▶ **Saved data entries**
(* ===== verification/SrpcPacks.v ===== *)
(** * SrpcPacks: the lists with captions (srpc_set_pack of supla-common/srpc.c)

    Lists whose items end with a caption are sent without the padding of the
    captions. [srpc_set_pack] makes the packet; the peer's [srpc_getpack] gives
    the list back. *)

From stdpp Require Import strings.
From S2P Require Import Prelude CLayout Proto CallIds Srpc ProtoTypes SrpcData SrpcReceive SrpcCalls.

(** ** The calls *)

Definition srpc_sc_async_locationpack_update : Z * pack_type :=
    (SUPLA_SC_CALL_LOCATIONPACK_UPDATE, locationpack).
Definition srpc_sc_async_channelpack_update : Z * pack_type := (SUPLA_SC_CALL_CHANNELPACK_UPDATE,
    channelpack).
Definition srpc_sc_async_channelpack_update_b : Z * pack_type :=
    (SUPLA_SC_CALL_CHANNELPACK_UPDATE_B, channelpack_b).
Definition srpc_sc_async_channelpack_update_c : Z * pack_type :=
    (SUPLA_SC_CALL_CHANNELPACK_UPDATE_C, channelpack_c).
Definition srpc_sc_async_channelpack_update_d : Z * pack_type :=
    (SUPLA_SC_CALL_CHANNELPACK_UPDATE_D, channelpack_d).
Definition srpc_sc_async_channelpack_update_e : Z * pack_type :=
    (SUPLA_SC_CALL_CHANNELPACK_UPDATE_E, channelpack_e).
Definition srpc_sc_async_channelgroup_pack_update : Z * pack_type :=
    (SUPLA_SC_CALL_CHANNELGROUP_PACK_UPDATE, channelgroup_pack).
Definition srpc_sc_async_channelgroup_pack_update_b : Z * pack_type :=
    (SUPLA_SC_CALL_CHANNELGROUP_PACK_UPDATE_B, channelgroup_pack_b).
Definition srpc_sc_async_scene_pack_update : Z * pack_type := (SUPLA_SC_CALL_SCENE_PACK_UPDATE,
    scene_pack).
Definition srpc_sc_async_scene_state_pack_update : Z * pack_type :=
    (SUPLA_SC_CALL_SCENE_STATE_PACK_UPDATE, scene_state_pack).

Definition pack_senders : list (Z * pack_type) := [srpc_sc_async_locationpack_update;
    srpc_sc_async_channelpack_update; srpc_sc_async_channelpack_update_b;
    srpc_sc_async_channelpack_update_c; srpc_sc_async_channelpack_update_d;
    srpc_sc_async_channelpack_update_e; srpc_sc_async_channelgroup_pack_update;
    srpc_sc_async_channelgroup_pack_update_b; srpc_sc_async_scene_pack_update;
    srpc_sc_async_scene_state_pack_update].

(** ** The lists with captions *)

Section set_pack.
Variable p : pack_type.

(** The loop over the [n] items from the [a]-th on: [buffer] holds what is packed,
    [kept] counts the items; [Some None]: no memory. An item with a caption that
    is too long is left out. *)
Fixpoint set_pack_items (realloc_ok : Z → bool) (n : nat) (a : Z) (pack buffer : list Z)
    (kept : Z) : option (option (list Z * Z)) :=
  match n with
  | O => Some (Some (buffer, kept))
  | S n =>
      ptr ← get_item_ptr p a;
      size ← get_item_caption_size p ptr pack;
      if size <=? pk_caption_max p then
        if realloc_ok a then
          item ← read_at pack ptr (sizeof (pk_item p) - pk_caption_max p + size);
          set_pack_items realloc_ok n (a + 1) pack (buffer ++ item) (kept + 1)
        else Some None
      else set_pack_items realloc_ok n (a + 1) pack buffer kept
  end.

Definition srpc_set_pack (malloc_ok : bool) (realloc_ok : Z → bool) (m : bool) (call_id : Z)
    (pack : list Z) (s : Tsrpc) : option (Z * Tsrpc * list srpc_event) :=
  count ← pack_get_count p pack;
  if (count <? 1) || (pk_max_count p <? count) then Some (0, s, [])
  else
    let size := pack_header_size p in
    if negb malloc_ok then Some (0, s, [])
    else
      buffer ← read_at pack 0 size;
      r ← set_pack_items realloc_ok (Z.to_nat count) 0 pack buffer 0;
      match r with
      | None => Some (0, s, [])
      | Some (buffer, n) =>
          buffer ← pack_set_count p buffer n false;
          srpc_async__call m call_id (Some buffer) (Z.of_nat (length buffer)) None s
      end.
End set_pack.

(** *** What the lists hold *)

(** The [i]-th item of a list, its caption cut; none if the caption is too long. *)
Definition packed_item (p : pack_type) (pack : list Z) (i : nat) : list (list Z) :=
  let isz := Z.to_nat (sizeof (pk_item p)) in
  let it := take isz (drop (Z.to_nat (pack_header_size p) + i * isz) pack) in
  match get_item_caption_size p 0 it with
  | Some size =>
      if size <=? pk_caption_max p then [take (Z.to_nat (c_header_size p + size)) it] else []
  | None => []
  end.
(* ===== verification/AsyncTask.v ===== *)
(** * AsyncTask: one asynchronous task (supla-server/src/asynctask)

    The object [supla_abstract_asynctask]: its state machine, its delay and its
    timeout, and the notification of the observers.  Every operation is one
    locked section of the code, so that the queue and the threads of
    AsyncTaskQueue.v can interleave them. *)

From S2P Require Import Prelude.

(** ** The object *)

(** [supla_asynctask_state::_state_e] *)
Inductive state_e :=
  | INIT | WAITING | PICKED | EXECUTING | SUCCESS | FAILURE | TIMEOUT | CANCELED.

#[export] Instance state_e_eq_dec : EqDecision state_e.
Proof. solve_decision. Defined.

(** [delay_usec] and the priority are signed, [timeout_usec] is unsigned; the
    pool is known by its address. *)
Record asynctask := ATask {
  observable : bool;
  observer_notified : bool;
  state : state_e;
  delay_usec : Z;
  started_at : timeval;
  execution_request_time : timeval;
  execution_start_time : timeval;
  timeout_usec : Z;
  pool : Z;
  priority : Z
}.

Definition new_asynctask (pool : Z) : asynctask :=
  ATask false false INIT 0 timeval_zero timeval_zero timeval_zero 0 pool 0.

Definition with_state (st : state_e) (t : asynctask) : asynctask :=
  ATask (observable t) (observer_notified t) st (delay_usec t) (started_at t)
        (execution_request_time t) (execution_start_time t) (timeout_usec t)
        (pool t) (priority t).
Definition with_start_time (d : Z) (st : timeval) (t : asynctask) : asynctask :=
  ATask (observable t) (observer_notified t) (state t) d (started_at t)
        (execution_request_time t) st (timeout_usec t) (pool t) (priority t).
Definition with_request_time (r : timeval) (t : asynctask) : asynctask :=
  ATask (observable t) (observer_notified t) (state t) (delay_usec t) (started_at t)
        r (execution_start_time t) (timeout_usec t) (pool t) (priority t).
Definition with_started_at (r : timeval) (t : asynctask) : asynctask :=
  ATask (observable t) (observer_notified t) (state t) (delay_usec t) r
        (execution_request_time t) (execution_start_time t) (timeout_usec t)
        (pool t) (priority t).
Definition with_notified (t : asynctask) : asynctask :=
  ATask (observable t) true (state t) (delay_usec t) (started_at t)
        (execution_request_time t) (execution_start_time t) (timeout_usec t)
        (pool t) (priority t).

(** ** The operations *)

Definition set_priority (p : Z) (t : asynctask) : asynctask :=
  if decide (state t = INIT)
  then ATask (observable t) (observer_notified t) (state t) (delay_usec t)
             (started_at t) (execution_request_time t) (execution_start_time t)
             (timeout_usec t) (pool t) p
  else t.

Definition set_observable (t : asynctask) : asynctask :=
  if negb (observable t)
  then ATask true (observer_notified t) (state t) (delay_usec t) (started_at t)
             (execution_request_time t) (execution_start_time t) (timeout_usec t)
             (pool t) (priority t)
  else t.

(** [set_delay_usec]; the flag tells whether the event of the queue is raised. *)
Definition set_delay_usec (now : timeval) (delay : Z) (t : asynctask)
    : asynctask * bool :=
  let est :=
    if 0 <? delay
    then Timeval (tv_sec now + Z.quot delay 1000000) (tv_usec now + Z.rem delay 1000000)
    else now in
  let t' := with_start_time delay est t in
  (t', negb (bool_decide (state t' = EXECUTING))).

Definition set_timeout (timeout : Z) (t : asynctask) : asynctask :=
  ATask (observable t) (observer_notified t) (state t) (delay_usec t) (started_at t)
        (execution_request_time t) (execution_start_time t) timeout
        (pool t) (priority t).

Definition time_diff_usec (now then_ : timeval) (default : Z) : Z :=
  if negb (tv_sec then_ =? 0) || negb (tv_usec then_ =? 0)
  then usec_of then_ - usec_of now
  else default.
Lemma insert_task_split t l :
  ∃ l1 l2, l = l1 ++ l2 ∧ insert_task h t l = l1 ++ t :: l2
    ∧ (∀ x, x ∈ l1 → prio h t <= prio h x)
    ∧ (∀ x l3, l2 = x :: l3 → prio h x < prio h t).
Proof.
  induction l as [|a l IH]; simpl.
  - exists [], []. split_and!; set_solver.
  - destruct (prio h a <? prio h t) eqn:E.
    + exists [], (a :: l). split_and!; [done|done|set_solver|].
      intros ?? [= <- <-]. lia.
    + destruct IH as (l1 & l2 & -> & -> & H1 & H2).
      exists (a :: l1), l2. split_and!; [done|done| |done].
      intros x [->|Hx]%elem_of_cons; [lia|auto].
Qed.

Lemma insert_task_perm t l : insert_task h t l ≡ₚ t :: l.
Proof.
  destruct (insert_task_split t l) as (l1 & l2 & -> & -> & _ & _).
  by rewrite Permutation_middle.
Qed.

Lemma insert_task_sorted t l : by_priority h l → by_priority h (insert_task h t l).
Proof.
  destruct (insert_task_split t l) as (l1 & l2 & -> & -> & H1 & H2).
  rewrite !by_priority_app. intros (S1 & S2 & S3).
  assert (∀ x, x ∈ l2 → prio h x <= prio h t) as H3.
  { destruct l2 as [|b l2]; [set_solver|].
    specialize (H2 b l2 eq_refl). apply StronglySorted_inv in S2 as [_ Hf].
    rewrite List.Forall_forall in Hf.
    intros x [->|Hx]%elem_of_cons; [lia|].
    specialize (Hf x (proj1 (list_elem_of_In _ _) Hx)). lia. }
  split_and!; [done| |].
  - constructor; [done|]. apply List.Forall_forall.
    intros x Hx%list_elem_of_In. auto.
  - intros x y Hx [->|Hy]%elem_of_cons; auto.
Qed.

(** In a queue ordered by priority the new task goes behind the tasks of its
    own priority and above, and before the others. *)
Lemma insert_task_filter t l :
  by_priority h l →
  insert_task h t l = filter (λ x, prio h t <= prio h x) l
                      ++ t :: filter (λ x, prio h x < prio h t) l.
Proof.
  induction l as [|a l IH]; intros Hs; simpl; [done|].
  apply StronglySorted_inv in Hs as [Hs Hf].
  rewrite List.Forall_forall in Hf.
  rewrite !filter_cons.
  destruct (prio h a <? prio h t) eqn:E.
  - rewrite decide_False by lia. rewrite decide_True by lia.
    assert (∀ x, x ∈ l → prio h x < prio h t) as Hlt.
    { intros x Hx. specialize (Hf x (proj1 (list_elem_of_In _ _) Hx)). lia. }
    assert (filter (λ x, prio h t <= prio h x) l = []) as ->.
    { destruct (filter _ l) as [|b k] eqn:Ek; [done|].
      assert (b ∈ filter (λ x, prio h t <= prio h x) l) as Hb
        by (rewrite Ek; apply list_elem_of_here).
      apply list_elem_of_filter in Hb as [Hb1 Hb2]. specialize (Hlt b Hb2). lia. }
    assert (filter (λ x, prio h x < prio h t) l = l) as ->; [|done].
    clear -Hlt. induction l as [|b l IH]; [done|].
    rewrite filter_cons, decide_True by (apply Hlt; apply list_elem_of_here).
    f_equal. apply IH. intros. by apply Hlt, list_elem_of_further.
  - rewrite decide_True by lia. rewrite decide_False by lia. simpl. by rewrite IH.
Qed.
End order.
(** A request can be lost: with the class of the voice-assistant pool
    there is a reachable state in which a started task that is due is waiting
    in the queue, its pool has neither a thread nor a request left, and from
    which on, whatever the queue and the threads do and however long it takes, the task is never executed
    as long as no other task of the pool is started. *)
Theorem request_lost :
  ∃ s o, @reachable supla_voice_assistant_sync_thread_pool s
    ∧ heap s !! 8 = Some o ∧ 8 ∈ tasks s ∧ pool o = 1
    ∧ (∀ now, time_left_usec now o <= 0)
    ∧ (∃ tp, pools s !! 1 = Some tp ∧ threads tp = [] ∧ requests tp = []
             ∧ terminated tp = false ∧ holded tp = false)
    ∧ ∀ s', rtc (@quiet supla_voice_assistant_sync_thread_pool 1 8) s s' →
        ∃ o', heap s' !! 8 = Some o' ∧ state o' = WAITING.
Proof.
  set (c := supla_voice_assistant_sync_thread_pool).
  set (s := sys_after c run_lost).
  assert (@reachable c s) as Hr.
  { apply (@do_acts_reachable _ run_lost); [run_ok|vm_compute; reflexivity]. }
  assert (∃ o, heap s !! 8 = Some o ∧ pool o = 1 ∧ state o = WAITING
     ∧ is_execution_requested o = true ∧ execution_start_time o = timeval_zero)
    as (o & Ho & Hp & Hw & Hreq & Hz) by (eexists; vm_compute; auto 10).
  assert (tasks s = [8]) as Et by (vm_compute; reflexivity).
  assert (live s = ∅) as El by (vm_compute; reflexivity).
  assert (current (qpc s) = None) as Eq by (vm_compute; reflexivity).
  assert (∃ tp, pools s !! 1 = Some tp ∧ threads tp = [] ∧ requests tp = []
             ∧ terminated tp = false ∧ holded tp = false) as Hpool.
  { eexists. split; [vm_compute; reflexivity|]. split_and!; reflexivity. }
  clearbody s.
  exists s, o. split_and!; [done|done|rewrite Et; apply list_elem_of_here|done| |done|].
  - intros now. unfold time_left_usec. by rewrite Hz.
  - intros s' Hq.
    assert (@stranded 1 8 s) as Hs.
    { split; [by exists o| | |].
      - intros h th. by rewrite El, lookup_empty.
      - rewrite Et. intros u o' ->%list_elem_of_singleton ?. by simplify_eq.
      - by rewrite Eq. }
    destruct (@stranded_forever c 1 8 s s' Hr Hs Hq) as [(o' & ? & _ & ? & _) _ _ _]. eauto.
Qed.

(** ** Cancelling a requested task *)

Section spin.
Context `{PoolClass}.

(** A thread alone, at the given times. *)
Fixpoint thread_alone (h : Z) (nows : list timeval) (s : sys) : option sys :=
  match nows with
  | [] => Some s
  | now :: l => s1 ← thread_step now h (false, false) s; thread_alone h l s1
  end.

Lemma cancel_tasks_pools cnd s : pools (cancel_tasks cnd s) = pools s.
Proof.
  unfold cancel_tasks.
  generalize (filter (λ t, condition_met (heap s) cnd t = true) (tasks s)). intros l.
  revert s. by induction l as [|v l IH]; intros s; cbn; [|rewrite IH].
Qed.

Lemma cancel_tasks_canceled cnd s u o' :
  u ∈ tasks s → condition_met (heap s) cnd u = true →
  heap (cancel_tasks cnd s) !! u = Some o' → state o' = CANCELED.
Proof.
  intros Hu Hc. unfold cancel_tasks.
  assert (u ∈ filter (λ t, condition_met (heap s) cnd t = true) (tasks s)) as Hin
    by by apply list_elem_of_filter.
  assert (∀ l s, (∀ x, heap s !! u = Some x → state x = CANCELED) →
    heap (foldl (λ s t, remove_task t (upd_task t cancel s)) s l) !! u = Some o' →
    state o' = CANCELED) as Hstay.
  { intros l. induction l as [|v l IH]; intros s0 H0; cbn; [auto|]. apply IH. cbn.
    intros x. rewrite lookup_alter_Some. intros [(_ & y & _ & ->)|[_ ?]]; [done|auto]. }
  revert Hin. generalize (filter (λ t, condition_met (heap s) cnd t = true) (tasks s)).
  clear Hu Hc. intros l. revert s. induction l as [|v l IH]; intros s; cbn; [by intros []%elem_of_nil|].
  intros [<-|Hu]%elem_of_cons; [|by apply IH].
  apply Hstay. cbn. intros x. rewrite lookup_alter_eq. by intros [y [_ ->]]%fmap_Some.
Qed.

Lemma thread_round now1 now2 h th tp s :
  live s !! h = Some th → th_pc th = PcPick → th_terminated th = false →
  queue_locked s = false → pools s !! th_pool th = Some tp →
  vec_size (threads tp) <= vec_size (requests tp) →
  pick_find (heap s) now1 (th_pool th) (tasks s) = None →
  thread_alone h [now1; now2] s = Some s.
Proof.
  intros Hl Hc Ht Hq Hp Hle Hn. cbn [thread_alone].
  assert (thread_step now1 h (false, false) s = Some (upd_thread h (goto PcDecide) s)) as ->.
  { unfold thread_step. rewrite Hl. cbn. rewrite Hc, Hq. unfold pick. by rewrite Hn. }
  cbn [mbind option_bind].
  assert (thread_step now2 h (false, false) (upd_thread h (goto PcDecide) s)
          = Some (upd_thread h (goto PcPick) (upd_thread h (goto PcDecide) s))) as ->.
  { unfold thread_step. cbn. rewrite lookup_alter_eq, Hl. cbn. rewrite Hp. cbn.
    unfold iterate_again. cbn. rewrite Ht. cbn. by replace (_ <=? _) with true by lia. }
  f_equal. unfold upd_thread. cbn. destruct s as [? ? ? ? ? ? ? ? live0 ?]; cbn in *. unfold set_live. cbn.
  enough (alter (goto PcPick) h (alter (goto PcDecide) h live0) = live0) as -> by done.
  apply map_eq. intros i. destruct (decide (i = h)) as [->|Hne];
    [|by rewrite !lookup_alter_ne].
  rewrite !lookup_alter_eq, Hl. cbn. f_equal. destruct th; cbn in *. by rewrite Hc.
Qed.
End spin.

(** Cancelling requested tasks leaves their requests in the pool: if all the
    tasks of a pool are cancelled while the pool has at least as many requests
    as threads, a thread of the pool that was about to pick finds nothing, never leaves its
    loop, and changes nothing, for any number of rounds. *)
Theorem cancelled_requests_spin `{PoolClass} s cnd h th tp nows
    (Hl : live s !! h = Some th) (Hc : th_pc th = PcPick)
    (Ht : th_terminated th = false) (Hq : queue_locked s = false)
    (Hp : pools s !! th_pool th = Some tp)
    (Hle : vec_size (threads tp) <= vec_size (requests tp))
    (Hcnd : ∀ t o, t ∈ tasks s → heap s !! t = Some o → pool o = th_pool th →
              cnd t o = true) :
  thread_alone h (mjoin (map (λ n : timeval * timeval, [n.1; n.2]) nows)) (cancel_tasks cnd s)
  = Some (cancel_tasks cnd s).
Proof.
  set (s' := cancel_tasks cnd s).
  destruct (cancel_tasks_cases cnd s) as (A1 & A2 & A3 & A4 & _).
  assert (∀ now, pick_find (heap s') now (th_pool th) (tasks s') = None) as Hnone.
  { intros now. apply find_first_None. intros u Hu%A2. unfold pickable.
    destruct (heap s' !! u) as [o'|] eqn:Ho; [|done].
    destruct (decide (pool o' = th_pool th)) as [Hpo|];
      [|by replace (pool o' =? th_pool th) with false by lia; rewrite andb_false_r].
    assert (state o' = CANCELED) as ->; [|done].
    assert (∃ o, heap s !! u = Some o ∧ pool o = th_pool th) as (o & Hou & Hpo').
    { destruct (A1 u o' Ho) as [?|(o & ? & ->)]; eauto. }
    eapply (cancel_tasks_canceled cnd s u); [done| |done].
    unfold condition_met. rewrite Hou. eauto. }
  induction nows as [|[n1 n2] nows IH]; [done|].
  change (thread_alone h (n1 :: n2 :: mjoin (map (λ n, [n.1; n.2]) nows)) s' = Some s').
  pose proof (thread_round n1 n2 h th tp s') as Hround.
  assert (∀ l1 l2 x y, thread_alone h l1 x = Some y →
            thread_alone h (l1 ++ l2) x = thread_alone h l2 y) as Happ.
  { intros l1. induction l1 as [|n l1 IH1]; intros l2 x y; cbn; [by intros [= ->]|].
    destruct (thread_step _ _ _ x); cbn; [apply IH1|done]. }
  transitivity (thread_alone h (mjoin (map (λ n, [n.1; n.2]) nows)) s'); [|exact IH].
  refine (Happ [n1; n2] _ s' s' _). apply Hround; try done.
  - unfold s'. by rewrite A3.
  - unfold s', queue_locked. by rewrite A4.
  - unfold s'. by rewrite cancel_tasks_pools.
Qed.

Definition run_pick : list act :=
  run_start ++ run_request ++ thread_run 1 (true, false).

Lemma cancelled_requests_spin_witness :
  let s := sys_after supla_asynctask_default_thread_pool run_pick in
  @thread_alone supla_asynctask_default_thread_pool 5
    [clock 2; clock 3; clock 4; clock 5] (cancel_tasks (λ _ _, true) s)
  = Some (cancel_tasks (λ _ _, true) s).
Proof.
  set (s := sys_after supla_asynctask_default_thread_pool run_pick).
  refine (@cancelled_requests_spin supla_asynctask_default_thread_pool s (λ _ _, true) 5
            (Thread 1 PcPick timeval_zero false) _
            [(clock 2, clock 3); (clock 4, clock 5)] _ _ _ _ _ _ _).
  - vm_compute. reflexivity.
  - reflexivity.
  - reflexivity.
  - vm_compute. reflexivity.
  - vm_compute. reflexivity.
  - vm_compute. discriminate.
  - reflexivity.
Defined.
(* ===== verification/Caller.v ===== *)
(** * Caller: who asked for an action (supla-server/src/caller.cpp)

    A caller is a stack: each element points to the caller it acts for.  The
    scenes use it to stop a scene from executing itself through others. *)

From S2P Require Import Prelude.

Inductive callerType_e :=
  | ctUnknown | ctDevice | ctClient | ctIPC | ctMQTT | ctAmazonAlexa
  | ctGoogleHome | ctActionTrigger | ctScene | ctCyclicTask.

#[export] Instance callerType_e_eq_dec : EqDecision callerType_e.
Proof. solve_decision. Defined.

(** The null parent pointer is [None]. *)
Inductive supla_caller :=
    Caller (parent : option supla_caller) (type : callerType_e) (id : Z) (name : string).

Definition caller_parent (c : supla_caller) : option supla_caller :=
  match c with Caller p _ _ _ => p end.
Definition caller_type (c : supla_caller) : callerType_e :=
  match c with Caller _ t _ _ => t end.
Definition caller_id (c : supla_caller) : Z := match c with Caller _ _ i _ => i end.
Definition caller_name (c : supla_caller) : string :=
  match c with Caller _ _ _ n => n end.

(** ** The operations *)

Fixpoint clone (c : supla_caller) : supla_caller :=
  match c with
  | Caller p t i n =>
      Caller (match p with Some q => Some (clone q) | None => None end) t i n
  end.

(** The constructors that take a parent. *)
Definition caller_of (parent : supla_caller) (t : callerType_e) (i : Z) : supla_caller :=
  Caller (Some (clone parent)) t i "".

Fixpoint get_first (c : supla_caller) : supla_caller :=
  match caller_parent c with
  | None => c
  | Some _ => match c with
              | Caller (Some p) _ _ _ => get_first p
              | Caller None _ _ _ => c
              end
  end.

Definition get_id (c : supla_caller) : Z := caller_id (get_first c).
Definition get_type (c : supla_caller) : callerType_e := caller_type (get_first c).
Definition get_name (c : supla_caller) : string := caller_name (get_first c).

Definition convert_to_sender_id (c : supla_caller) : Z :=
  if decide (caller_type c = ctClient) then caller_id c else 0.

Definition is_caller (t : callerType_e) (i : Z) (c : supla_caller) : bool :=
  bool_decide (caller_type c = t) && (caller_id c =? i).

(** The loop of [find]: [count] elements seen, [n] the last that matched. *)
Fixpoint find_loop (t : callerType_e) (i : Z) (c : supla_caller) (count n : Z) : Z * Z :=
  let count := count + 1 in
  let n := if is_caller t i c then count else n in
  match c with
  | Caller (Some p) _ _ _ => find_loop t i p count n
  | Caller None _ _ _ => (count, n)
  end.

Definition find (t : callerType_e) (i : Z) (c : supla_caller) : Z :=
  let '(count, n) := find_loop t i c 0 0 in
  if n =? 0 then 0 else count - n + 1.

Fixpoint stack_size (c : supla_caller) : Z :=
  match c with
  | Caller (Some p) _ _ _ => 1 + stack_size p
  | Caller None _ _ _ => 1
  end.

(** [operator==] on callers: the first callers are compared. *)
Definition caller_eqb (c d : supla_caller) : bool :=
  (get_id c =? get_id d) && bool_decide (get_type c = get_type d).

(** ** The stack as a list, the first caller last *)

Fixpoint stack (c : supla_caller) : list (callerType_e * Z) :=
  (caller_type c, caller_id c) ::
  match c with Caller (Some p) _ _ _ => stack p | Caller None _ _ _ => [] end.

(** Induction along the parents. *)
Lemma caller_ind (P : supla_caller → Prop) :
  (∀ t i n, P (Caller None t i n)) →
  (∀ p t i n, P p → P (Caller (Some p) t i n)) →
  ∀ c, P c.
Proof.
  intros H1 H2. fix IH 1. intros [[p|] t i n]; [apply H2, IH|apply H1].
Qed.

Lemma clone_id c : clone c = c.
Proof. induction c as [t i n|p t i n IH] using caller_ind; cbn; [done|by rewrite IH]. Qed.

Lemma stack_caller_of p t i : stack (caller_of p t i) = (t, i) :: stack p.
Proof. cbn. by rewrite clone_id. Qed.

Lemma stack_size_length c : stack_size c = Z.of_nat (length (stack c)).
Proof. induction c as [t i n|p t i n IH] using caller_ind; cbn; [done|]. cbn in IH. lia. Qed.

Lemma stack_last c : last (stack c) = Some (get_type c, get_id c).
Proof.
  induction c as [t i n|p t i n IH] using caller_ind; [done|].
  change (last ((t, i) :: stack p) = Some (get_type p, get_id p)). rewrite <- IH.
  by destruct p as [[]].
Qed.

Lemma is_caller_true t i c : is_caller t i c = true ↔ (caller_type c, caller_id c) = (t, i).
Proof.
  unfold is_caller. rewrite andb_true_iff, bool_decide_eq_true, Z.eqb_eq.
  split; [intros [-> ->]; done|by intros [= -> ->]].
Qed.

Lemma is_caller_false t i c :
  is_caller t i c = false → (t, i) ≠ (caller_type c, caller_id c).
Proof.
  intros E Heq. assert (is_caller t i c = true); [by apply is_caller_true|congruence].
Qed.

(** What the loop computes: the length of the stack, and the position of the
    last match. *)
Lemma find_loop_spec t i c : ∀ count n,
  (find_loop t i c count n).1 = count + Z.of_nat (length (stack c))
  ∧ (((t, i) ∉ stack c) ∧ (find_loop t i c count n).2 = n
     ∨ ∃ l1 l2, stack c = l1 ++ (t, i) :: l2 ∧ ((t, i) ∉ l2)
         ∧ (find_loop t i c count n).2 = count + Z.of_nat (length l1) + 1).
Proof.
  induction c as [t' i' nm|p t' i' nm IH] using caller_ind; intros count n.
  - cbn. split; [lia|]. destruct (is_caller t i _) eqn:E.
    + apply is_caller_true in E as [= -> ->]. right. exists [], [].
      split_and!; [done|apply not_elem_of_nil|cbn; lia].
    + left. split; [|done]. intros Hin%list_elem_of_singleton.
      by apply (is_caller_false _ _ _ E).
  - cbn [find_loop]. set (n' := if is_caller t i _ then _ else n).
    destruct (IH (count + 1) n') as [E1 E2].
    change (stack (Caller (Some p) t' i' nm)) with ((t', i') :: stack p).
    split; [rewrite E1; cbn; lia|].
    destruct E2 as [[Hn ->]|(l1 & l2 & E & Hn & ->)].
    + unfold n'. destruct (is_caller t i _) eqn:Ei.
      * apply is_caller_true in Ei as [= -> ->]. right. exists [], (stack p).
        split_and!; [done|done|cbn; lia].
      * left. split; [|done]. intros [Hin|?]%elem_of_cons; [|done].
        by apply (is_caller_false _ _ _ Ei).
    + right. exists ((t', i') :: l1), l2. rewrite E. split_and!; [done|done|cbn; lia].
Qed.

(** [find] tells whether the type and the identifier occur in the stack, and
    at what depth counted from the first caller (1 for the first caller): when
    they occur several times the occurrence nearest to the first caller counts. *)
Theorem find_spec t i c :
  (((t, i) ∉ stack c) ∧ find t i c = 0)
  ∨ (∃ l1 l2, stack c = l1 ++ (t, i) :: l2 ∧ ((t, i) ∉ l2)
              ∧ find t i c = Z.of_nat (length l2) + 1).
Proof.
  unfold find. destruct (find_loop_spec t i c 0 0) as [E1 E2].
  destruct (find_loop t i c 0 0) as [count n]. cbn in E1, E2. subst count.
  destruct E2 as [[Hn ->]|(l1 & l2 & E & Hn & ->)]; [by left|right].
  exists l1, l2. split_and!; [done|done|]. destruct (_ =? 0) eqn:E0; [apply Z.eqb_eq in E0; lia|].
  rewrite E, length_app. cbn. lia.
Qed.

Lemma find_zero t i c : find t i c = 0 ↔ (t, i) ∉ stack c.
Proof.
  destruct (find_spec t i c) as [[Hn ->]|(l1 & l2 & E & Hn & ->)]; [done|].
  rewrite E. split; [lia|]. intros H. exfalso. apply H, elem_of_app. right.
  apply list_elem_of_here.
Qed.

▶ **Task requirements**
Search the entries for the word "nothing" and report how many lines contain it, as a bare number.

▶ **Response**
2